Fast Charging Creates Mechanical Stress
However, cathode materials of this type have a problem. Sodium-nickel-manganese oxides change their crystal structure depending on how much sodium is stored. If the material is charged slowly, everything proceeds in a well-ordered way. "Sodium leaves the material Layer by layer, just like cars leaving a carpark story by story," Daubner explains. "But when charging is quick, sodium is extracted from all sides." This results in mechanical stress that may damage the material permanently.
Researchers from the Institute of Nanotechnology (INT) and IAM-MMS of KIT, together with scientists from Ulm University and the Center for Solar Energy and Hydrogen Research Baden-Württemberg (ZSW), recently carried out simulations to clarify the situation. They report in npj Computational Materials, a journal of the Nature portfolio.

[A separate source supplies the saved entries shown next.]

Definition runtime_writer_lease_renew (sys : os) (own : string) (lease : RuntimeWriterLease) :=
  runtime_writer_lease_renew_fenced sys own (rl_name lease) (rl_owner lease)
    (rl_session_id lease) (rl_generation lease).

(** The EXISTS query shared by the activity test and the write fence. *)
Definition lease_row_active (now_ms : Z) (name owner session_id : string) (generation : Z)
    (db : lease_db) : bool :=
  match ld_leases db !! name with
  | Some row => row_is row owner session_id (as_i64 generation)
                && negb (row_expired now_ms row)
  | None => false
  end.

Definition runtime_writer_lease_is_active_fenced (sys : os) (own name owner session_id : string)
    (generation cleanup_ms now_ms : Z) (db : lease_db) : lease_db * bool :=
  let '(db1, _) := runtime_writer_lease_cleanup_expired_tx sys own true cleanup_ms db in
  (db1, lease_row_active now_ms name owner session_id generation db1).

Definition runtime_writer_lease_is_active (sys : os) (own : string) (lease : RuntimeWriterLease) :=
  runtime_writer_lease_is_active_fenced sys own (rl_name lease) (rl_owner lease)
    (rl_session_id lease) (rl_generation lease).

Definition runtime_writer_lease_release_fenced (name owner session_id : string)
    (generation : Z) (db : lease_db) : lease_db * bool :=
  let '(leases, rows) := delete_exact name owner session_id (as_i64 generation) (ld_leases db) in
  (LeaseDb leases (ld_generations db), 0 <? rows).

Definition runtime_writer_lease_release (lease : RuntimeWriterLease) :=
  runtime_writer_lease_release_fenced (rl_name lease) (rl_owner lease) (rl_session_id lease)
    (rl_generation lease).

Definition runtime_writer_lease_cleanup_expired (sys : os) (own : string) :=
  runtime_writer_lease_cleanup_expired_tx sys own false.

Definition lease_of_row (now_secs : Z) (name : string) (row : lease_row) : RuntimeWriterLease :=
  {| rl_name := name; rl_owner := lr_owner row;
     rl_generation := default 0 (try_u64 (lr_generation row));
     rl_pid := default 0 (try_u32 (lr_pid row)); rl_boot_id := lr_boot_id row;
     rl_session_id := lr_session_id row; rl_acquired_at := lr_acquired_at row;
     rl_expires_at := lr_expires_at row; rl_heartbeat_at := lr_heartbeat_at row;
     rl_mode := lr_mode row; rl_metadata_json := lr_metadata_json row;
     rl_remaining_secs := match parse_rfc3339 (lr_expires_at row) with
                          | Some expires => Z.max (expires - now_secs) 0
                          | None => 0
                          end |}.

Definition runtime_writer_lease_status_query (name : option string) (now_secs : Z)
    (db : lease_db) : list RuntimeWriterLease :=
  match name with
  | Some name => match ld_leases db !! name with
                 | Some row => [lease_of_row now_secs name row]
                 | None => []
                 end
  | None => map (fun '(name, row) => lease_of_row now_secs name row)
              (sort_by (fun a b => String.leb a.1 b.1) (map_to_list (ld_leases db)))
  end.

Definition runtime_writer_lease_status (sys : os) (own : string) (name : option string)
    (cleanup_ms now_secs : Z) (db : lease_db) : lease_db * list RuntimeWriterLease :=
  let '(db1, _) := runtime_writer_lease_cleanup_expired_tx sys own true cleanup_ms db in
  (db1, runtime_writer_lease_status_query name now_secs db1).

Definition runtime_writer_lease_status_read_only (name : option string) (now_secs : Z)
    (db : lease_db) : list RuntimeWriterLease :=
  List.filter (fun lease => 0 <? rl_remaining_secs lease)
    (runtime_writer_lease_status_query name now_secs db).

Definition runtime_writer_lease_has_live_daemon (sys : os) (name : string) (db : lease_db)
    : bool :=
  match ld_leases db !! name with
  | Some row =>
      bool_decide (lr_mode row = "daemon")
      && match try_u32 (lr_pid row) with
         | Some pid => runtime_writer_daemon_is_live_holder sys (lr_owner row) pid (lr_boot_id row)
         | None => false
         end
  | None => false
  end.

Definition runtime_writer_metadata_marks_durable_mcp_ingest_worker
    (metadata_json : option string) : bool :=
  match metadata_json with
  | None => false
  | Some text =>
      bool_decide (json_str_field text "component" = Some "mcp-ingest-worker")
      && match json_str_field text "worker_role" with
         | Some role => bool_decide (role = "background") || bool_decide (role = "scoped-drain")
         | None => false
         end
  end.

Definition runtime_writer_mcp_ingest_worker_is_durable (owner : string)
    (metadata_json : option string) : bool :=
  if String.prefix "mcp-ingest-scoped-wait-" owner then false
  else String.prefix "mcp-ingest-worker-" owner
       || String.prefix "mcp-ingest-scoped-worker-" owner
       || runtime_writer_metadata_marks_durable_mcp_ingest_worker metadata_json.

Experiments Confirm Simulation Results
"Computer models can describe various length scales, from the arrangement of atoms in electrode materials to their microstructure to the cell as the functional unit of any battery," Daubner says. To study the NaXNi1/3Mn2/3O2 layered oxide, microstructured models were combined with slow charge and discharge experiments. The material was found to exhibit several degradation mechanisms causing a loss of capacity. For this reason, it is not yet suited for commercial applications. A change in the crystal structure results in an elastic deformation. The crystal shrinks, which may cause cracking and capacity reduction. INT and IAM-MMS simulations show that this mechanical influence decisively determines the time needed for charging the material. Experimental studies at ZSW confirm these results.
The findings of the study can be transferred partly to other layered oxides. "Now, we understand basic processes and can work on the development of battery materials that are long-lastin and can be charged as quickly as possible," Daubner summarizes. This could lead to the widespread use of sodium-ion batteries in five to ten years' time.